The World Rehabilitation Fund, Inc. provides the following publications for trainees enrolled in these courses:
"Diagonal Type Socket for Hip Disarticulation Amputations"
"A Hemipelvectomy Prosthesis"
"A Flexible Casting Brim Technique for Above-Knee Total Contact Socket"
"Patellar Tendon Bearing Below-Knee Prosthesis"
"Stump Edema"
"Immediate Post-surgical Prosthetics"
"Hygiene of the Stump"
"Step into Action"
"Wheelchair Prescriptions"
"Orthopedic Appliances Atlas—Vols.1 land 2"
"Upper Extremity Orthotics"
"Rehabilitation Monograph No. 21—Self-Help Devices"
Each trainee also receives continuing subscriptions to "Orthotics and Prosthetics" and "Prosthetics International", and former Spanish-speaking trainees receive subcription to "Revista".

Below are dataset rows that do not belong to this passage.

(** * pyre: the feature algebra and the implication store

    A shallow embedding of the core of [pyre.py]: the class [Phoneme]
    (a wrapper around a dictionary from feature names to Booleans), the
    symbol table [symbols], and the dictionary [constraints] maintained by
    [add_constraint].

    Modelling choices.
    - A feature dictionary is a [gmap string bool]; a [Phoneme] is a record
      around it, as the class wraps [self.features].
    - Loops over [self.features.keys()] run over the key list of the map.
    - [sys.stderr.write] is modelled by returning the list of lines written;
      the rendering printed on standard output is not modelled.
    - The dictionary [constraints] is keyed by Phoneme objects.  A key is
      found by its hash and then by [__eq__], and [__hash__] reads the
      feature dictionary of the object in iteration order: a key object is
      therefore the list of its items in that order, and two objects that
      are [==] may still be two keys.  The interpreter's hash of a tuple
      is a parameter ([TupleHash]); the theorems hold for every hash.
    - [constraints] itself is an association list in iteration order, so
      that the scan order, the [break] and the in-loop [del] are explicit.
      A new key is put last; the interpreter's own order depends on hash
      values, and the general theorems hold for every list, hence for
      every order.  A [KeyError] is the result [None].  A dictionary never
      holds two keys of equal hash that compare equal ([dict_wf]).
    - The parser hands fresh Phoneme objects to every call, so no two
      entries share a feature dictionary, stored keys are never changed,
      and values are passed by copy.
    - Of the grammar, the semantic actions that build phonemes are
      modelled on the list of operands that the parser reduces from left
      to right; lexing and error recovery are not.
    - [sorted] in [__str__] is a sort by the order of strings.
    - The class [Alphabet] of [Features.py] is modelled over any type of
      phonemes that can serve as dictionary keys; [Segment], which needs
      the feature geometry, is not modelled. *)

From stdpp Require Import gmap strings list fin_maps sorting.

(** ** Phonemes *)

Record Phoneme := mkPhoneme { features : gmap string bool }.

(** [Phoneme.__init__(features, plus, minus)]: a copy of [features], then
    every feature of [plus] set to [True], then every one of [minus] set to
    [False] (later updates overwrite earlier ones). *)
Definition Phoneme_init (feats : gmap string bool) (plus minus : gset string) : Phoneme :=
  mkPhoneme (gset_to_gmap false minus ∪ (gset_to_gmap true plus ∪ feats)).

(** [Phoneme()] *)
Definition Phoneme_new : Phoneme := Phoneme_init ∅ ∅ ∅.
Lemma sign_flat (v : float) :
  (v <? 0) = false -> (0 <? v) = false -> sign v = 0.
Proof. intros H1 H2. unfold sign. cbn. now rewrite H1, H2. Qed.

(** A finite [s >= 0] is a zero or a positive number. *)
Lemma finite_cases (s : float) :
  (0 <=? s) = true -> (s <? infinity) = true ->
  (exists b, Prim2SF s = S754_zero b) \/ exists m e, Prim2SF s = S754_finite false m e.
Proof.
  rewrite leb_spec, FloatAxioms.ltb_spec.
  change (Prim2SF 0) with (S754_zero false).
  change (Prim2SF infinity) with (S754_infinity false).
  destruct (Prim2SF s) as [b|b| |b m e]; try discriminate; eauto.
  - destruct b; discriminate.
  - destruct b; [discriminate|]. eauto.
Qed.

(** The product of a finite [s >= 0] by a zero is a zero. *)
Lemma finite_mul_zero (s z : float) :
  (0 <=? s) = true -> (s <? infinity) = true ->
  (exists b, Prim2SF z = S754_zero b) -> exists b, Prim2SF (s * z) = S754_zero b.
Proof.
  intros H0 Hf [b Hz]. rewrite mul_spec, Hz.
  destruct (finite_cases s H0 Hf) as [[b' ->]|(m & e & ->)]; cbn; eauto.
Qed.

Lemma zero_eqb (z : float) :
  (exists b, Prim2SF z = S754_zero b) -> (z =? 0) = true.
Proof. intros [b Hz]. rewrite FloatAxioms.eqb_spec, Hz. reflexivity. Qed.

(** Adding a zero to [x] gives [x], up to the sign of a zero. *)
Lemma add_zero_eqb (x z : float) :
  (exists b, Prim2SF z = S754_zero b) -> is_nan x = false -> (x + z =? x) = true.
Proof.
  intros [b Hz]. unfold is_nan.
  rewrite !FloatAxioms.eqb_spec, add_spec, Hz.
  destruct (Prim2SF x) as [s|s| |s m e]; try discriminate; intros _.
  - destruct s, b; reflexivity.
  - destruct s; reflexivity.
  - cbn. unfold SFeqb, SFcompare.
    rewrite Z.compare_refl, Pos.compare_cont_refl. now destruct s.
Qed.

(** A sum or a difference with a NaN, and a NaN itself, are neither below
    nor above zero. *)
Lemma nan_flat (g : float) :
  is_nan g = true ->
  ((g <? 0) = false /\ (0 <? g) = false) /\
  (forall r, (g + r <? 0) = false /\ (0 <? g + r) = false) /\
  (forall r, (g - r <? 0) = false /\ (0 <? g - r) = false).
Proof.
  unfold is_nan. rewrite FloatAxioms.eqb_spec. intros Hg.
  assert (E : Prim2SF g = S754_nan).
  { destruct (Prim2SF g) as [s|s| |s m e]; try reflexivity; exfalso.
    - now destruct s.
    - now destruct s.
    - revert Hg. unfold SFeqb, SFcompare.
      rewrite Z.compare_refl, Pos.compare_cont_refl. now destruct s. }
  split; [|split]; intros; rewrite !FloatAxioms.ltb_spec, ?add_spec, ?sub_spec, E;
    split; reflexivity.
Qed.

End Flat.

The World Rehabilitation Fund, Inc. and the agencies with which it has cooperated, as well as Mr. Monros, have never contended that these short courses, plus subsequent consultations, can provide the trainees with the level of technical ability and professional sophistication found among graduates of longer term training programs in well-established prosthetic centers. That has not been the intention. The purpose is to provide a practical method of bringing modern artificial limbs and braces to as large a number of disabled persons as possible, in the shortest possible time, at the lowest cost possible, in parts of the world where prosthetic and orthotic services were not formerly available.
Dr. Howard A. Rusk, President of the World Rehabilitation Fund, Inc. has said, "We have been extremely gratified by the success of these short courses, as have been institutions and agencies which have employed the graduates. It is our plan to continue these, and hopefully expand them to other parts of the world, particularly Asia and Africa, where basic prosthetic and orthotic services are so badly needed."
Mr. Juan Monros has also provided consultation services for various prosthetic and orthotic programs, in addition to the above-named courses, in Bolivia, Burma, Ceylon, Chile, Colombia, Dominican Republic, Ecuador, Ethiopia, Greece, India, Jordan, Lebanon, Nicaragua, Pakistan, Peru, Taiwan, Thailand, Tunisia, UAR (Egypt) and Vietnam, and has visited some of these countries as many as eight to ten times.